# [Work item]
Below are entries. Reproduce exactly the lines between the line holding "the recursive property" and the line holding "(string * json)).", inclusive, and only those.

# [Records for the exercise]
(** * Stingray pool and node reconciliation

    A shallow embedding of [stingray_pool.py] and [stingray_node.py]:
    the recursive property diff, the two [set_present]/[set_absent]
    reconcilers and the [main] entry points, over an explicit model of
    the HTTP transport. *)

From Stdlib Require Import List String ZArith Bool Lia.
Import ListNotations.
Open Scope string_scope.
Open Scope list_scope.
Open Scope Z_scope.

(** ** Python values

    The values that flow through both modules are what [json.loads]
    produces and what Ansible passes as parameters.  A dict is an
    association list with pairwise distinct keys, in iteration order.
    Numbers are integers. *)

#[warnings="-register-all"]
Inductive json : Type :=
| JNull
| JBool (b : bool)
| JNum (n : Z)
| JStr (s : string)
| JList (l : list json)
| JDict (d : list (string * json)).

Definition pydict := list (string * json).

(** Key lookup in a dict; [None] when the key is missing. *)
Fixpoint lookup {V : Type} (k : string) (d : list (string * V)) : option V :=
  match d with
  | [] => None
  | (k', v) :: rest => if String.eqb k' k then Some v else lookup k rest
  end.

Definition keys (d : pydict) : list string := map fst d.

(** [d[k] = v] on a dict: replace in place, or add the key. *)
Fixpoint dict_set {V : Type} (k : string) (v : V) (d : list (string * V))
  : list (string * V) :=
  match d with
  | [] => [(k, v)]
  | (k', v') :: rest =>
      if String.eqb k' k then (k', v) :: rest else (k', v') :: dict_set k v rest
  end.

(** Python's [==] on these values.  [True == 1] and [False == 0] hold in
    Python, dict equality ignores the order of keys, list equality is
    pointwise. *)
Definition num_of_bool (b : bool) : Z := if b then 1 else 0.

Fixpoint py_eq (a b : json) {struct a} : bool :=
  match a, b with
  | JNull, JNull => true
  | JBool x, JBool y => Bool.eqb x y
  | JBool x, JNum y => num_of_bool x =? y
  | JNum x, JBool y => x =? num_of_bool y
  | JNum x, JNum y => x =? y
  | JStr x, JStr y => String.eqb x y
  | JList xs, JList ys =>
      (fix eq_list (xs ys : list json) {struct xs} : bool :=
         match xs, ys with
         | [], [] => true
         | x :: xs', y :: ys' => py_eq x y && eq_list xs' ys'
         | _, _ => false
         end) xs ys
  | JDict d, JDict e =>
      (List.length d =? List.length e)%nat &&
      (fix eq_items (items : pydict) {struct items} : bool :=
         match items with
         | [] => true
         | (k, v) :: rest =>
             match lookup k e with
             | Some w => py_eq v w && eq_items rest
             | None => false
             end
         end) d
  | _, _ => false
  end.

# [Solution to the problem]
    the recursive property diff, the two [set_present]/[set_absent]
    reconcilers and the [main] entry points, over an explicit model of
    the HTTP transport. *)

From Stdlib Require Import List String ZArith Bool Lia.
Import ListNotations.
Open Scope string_scope.
Open Scope list_scope.
Open Scope Z_scope.

(** ** Python values

    The values that flow through both modules are what [json.loads]
    produces and what Ansible passes as parameters.  A dict is an
    association list with pairwise distinct keys, in iteration order.
    Numbers are integers. *)

#[warnings="-register-all"]
Inductive json : Type :=
| JNull
| JBool (b : bool)
| JNum (n : Z)
| JStr (s : string)
| JList (l : list json)
| JDict (d : list (string * json)).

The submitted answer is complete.